-- THE DATA follows --
(* ===== verification/Handlers.v ===== *)
(** What the handlers of the control plane keep and touch.

    Each handler is some tests and one transaction; the transaction keeps the
    constraints of the tables and touches only the tables listed. *)

From S2P Require Import Prelude GoStrings NetIP LockRecord Store Effects Tables Names Enroll Users LockService Registry Routes PolicySvc.

#[export] Hint Resolve Users_Create_tables Peers_Create_tables Peers_Rename_tables Peers_SetPublicKey_tables
  SetIPv6Capable_tables Peers_Delete_tables Tokens_Create_tables Tokens_MarkUsed_tables Tokens_Delete_tables
  Routes_Replace_tables Routes_SetApproved_tables Signatures_Put_tables Audit_Append_tables Audit_Prune_tables : tables.

Lemma Signatures_DeletePeer_tables id : keeps tables_ok (Signatures_DeletePeer id).
Proof. intros s s' a Hok [= <- _]. by apply signatures_filter_tables. Qed.

Lemma Signatures_DeleteKey_tables id k : keeps tables_ok (Signatures_DeleteKey id k).
Proof. intros s s' a Hok [= <- _]. by apply signatures_filter_tables. Qed.

Lemma Increment_keeps_tables : keeps tables_ok IncrementGeneration.
Proof. intros s s' a Hok H. by eapply Increment_tables. Qed.

Lemma Meta_Set_keeps_tables k v : k ≠ MetaNetmapGeneration → keeps tables_ok (Meta_Set k v).
Proof. intros Hk s s' a Hok H. by eapply Meta_Set_tables. Qed.

Lemma audit_record_tables on now by_ action target details : keeps tables_ok (audit_record on now by_ action target details).
Proof. unfold audit_record. destruct on; [|apply keeps_ret]. apply keeps_lift, Audit_Append_tables. Qed.

Lemma audit_record_touches on now by_ action target details : touches [TAudit] (audit_record on now by_ action target details).
Proof. unfold audit_record. destruct on; [|apply touches_ret]. apply touches_lift, touches_Append. Qed.

#[export] Hint Resolve Signatures_DeletePeer_tables Signatures_DeleteKey_tables Increment_keeps_tables audit_record_tables : tables.
#[export] Hint Resolve audit_record_touches : touches.

Tactic Notation "keep_tables" := solve_keeps with (auto with tables).

Section Keys.
Context (Verify : PublicKey → list byte → Signature → bool)
  (ParseKey : string → option (list byte)) (KeyString : list byte → string)
  (encode : Signed → string) (decode : string → option Signed).

Lemma reads_LoadLockRecord : reads (LoadLockRecord decode).
Proof.
  intros s s' a. unfold LoadLockRecord. destruct (Meta_Get _ s) as [[s1 raw]|[]]; repeat case_match; by intros [= <- _].
Qed.
Hint Resolve reads_LoadLockRecord : tx.

Lemma reads_requireAdminOwner p : reads (requireAdminOwner p).
Proof. unfold requireAdminOwner, Users_GetByID. solve_reads. Qed.

Lemma reads_signerKeyOf p k : reads (signerKeyOf decode p k).
Proof. unfold signerKeyOf. solve_reads. Qed.

Lemma reads_RecordOf svc id k : reads (RecordOf ParseKey svc id k).
Proof. unfold RecordOf, Peers_GetByID. solve_reads. Qed.

Lemma reads_VerifyRotation p k signer sig now : reads (VerifyRotation Verify ParseKey decode p k signer sig now).
Proof. unfold VerifyRotation. pose proof (reads_signerKeyOf p signer). solve_reads. Qed.
End Keys.

#[export] Hint Resolve reads_LoadLockRecord reads_requireAdminOwner reads_signerKeyOf reads_RecordOf reads_VerifyRotation : tx.

(** The transactions of the handlers. *)
Section Transactions.
Context (Verify : PublicKey → list byte → Signature → bool)
  (ParseKey : string → option (list byte)) (KeyString : list byte → string)
  (encode : Signed → string) (decode : string → option Signed).

Lemma issue_keeps au by_ req owner tags tok anow : keeps tables_ok (issue_tx au by_ req owner tags tok anow).
Proof. unfold issue_tx. keep_tables. Qed.
Lemma issue_touches au by_ req owner tags tok anow : touches [TTokens; TAudit] (issue_tx au by_ req owner tags tok anow).
Proof. unfold issue_tx. solve_touches. Qed.

Lemma revoke_keeps au by_ id anow : keeps tables_ok (revoke_tx au by_ id anow).
Proof. unfold revoke_tx. keep_tables. Qed.
Lemma revoke_touches au by_ id anow : touches [TTokens; TAudit] (revoke_tx au by_ id anow).
Proof. unfold revoke_tx. solve_touches. Qed.

Lemma enroll_keeps e pol req d pub : keeps tables_ok (enroll_tx KeyString e pol req d pub).
Proof. unfold enroll_tx, Tokens_GetByHash. keep_tables. Qed.
Lemma enroll_touches e pol req d pub : touches [TPeers; TTokens; TGeneration; TAudit] (enroll_tx KeyString e pol req d pub).
Proof. unfold enroll_tx, Tokens_GetByHash. solve_touches. Qed.

Lemma rename_keeps r by_ p n n' anow : keeps tables_ok (rename_tx r by_ p n n' anow).
Proof. unfold rename_tx. keep_tables. Qed.
Lemma rename_touches r by_ p n n' anow : touches [TPeers; TAudit; TGeneration] (rename_tx r by_ p n n' anow).
Proof. unfold rename_tx. solve_touches. Qed.

Lemma delete_keeps r id by_ act n anow : keeps tables_ok (delete_tx r id by_ act n anow).
Proof. unfold delete_tx, Peers_GetByID. keep_tables. Qed.
Lemma delete_touches r id by_ act n anow :
  touches [TPeers; TTokens; TRoutes; TSignatures; TAudit; TGeneration] (delete_tx r id by_ act n anow).
Proof. unfold delete_tx, Peers_GetByID. solve_touches. Qed.

Lemma rotate_keeps r id k sr now anow : keeps tables_ok (rotate_tx Verify ParseKey decode r id k sr now anow).
Proof. unfold rotate_tx, Peers_GetByID. keep_tables. Qed.
Lemma rotate_touches r id k sr now anow :
  touches [TPeers; TSignatures; TAudit; TGeneration] (rotate_tx Verify ParseKey decode r id k sr now anow).
Proof. unfold rotate_tx, Peers_GetByID. solve_touches. Qed.

Lemma capable_keeps id c : keeps tables_ok (capable_tx id c).
Proof. unfold capable_tx. keep_tables. Qed.
Lemma capable_touches id c : touches [TPeers; TGeneration] (capable_tx id c).
Proof. unfold capable_tx. solve_touches. Qed.

Lemma static_keeps r by_ req owner kind tags d key pub : keeps tables_ok (static_tx KeyString r by_ req owner kind tags d key pub).
Proof. unfold static_tx. keep_tables. Qed.
Lemma static_touches r by_ req owner kind tags d key pub :
  touches [TPeers; TAudit; TGeneration] (static_tx KeyString r by_ req owner kind tags d key pub).
Proof. unfold static_tx. solve_touches. Qed.

Lemma audit_routes_keeps on anow by_ act l : keeps tables_ok (audit_routes on anow by_ act l).
Proof. induction l as [|p l IH]; cbn [audit_routes]; [apply keeps_ret|]. apply keeps_bind; [auto with tables|]. by intros. Qed.
Lemma audit_routes_touches on anow by_ act l : touches [TAudit] (audit_routes on anow by_ act l).
Proof. induction l as [|p l IH]; cbn [audit_routes]; [apply touches_ret|]. apply touches_bind; [auto with touches|]. by intros. Qed.
Hint Resolve audit_routes_keeps : tables.
Hint Resolve audit_routes_touches : touches.

Lemma advertise_keeps on by_ l now anow : keeps tables_ok (advertise_tx on by_ l now anow).
Proof. unfold advertise_tx. keep_tables. Qed.
Lemma advertise_touches on by_ l now anow : touches [TRoutes; TAudit; TGeneration] (advertise_tx on by_ l now anow).
Proof. unfold advertise_tx. solve_touches. Qed.

Lemma approve_keeps on by_ p n pfx ap now anow : keeps tables_ok (approve_tx on by_ p n pfx ap now anow).
Proof. unfold approve_tx. keep_tables. Qed.
Lemma approve_touches on by_ p n pfx ap now anow : touches [TRoutes; TAudit; TGeneration] (approve_tx on by_ p n pfx ap now anow).
Proof. unfold approve_tx. solve_touches. Qed.

Lemma sign_keeps svc by_ sa : keeps tables_ok (signInTx Verify ParseKey svc by_ sa).
Proof. unfold signInTx. keep_tables. Qed.
Lemma sign_touches svc by_ sa : touches [TSignatures; TAudit; TGeneration] (signInTx Verify ParseKey svc by_ sa).
Proof. unfold signInTx. solve_touches. Qed.
Hint Resolve sign_keeps : tables.
Hint Resolve sign_touches : touches.

Lemma sign_all_keeps svc by_ k l : keeps tables_ok (sign_all Verify ParseKey svc by_ k l).
Proof. induction l as [|sa l IH]; cbn [sign_all]; keep_tables. Qed.
Lemma sign_all_touches svc by_ k l : touches [TSignatures; TAudit; TGeneration] (sign_all Verify ParseKey svc by_ k l).
Proof. induction l as [|sa l IH]; cbn [sign_all]; solve_touches; done. Qed.
Hint Resolve sign_all_keeps : tables.
Hint Resolve sign_all_touches : touches.

Lemma user_keeps on by_ u anow : keeps tables_ok (user_tx on by_ u anow).
Proof. unfold user_tx. keep_tables. Qed.
Lemma user_touches on by_ u anow : touches [TUsers; TAudit] (user_tx on by_ u anow).
Proof. unfold user_tx. solve_touches. Qed.

Lemma reload_keeps on by_ path p anow : keeps tables_ok (reload_tx on by_ path p anow).
Proof. unfold reload_tx. keep_tables. Qed.
Lemma reload_touches on by_ path p anow : touches [TGeneration; TAudit] (reload_tx on by_ path p anow).
Proof. unfold reload_tx. solve_touches. Qed.

Lemma lock_meta_touches r : touches [TMeta] (Meta_Set MetaLockRecord (encode r)).
Proof. by apply touches_Meta_Set. Qed.
Lemma lock_meta_keeps r : keeps tables_ok (Meta_Set MetaLockRecord (encode r)).
Proof. by apply Meta_Set_keeps_tables. Qed.
Hint Resolve lock_meta_keeps : tables.
Hint Resolve lock_meta_touches : touches.

Lemma set_keeps svc by_ next l anow : keeps tables_ok (set_tx Verify ParseKey encode decode svc by_ next l anow).
Proof. unfold set_tx. keep_tables. Qed.
Lemma set_touches svc by_ next l anow :
  touches [TMeta; TSignatures; TAudit; TGeneration] (set_tx Verify ParseKey encode decode svc by_ next l anow).
Proof. unfold set_tx. solve_touches. Qed.
End Transactions.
-- THE DATA concluded --
TASK BRIEF
Take the entries above and copy out all lines with the string "TSignatures".

YOUR RESPONSE
  touches [TPeers; TTokens; TRoutes; TSignatures; TAudit; TGeneration] (delete_tx r id by_ act n anow).
  touches [TPeers; TSignatures; TAudit; TGeneration] (rotate_tx Verify ParseKey decode r id k sr now anow).
Lemma sign_touches svc by_ sa : touches [TSignatures; TAudit; TGeneration] (signInTx Verify ParseKey svc by_ sa).
Lemma sign_all_touches svc by_ k l : touches [TSignatures; TAudit; TGeneration] (sign_all Verify ParseKey svc by_ k l).
  touches [TMeta; TSignatures; TAudit; TGeneration] (set_tx Verify ParseKey encode decode svc by_ next l anow).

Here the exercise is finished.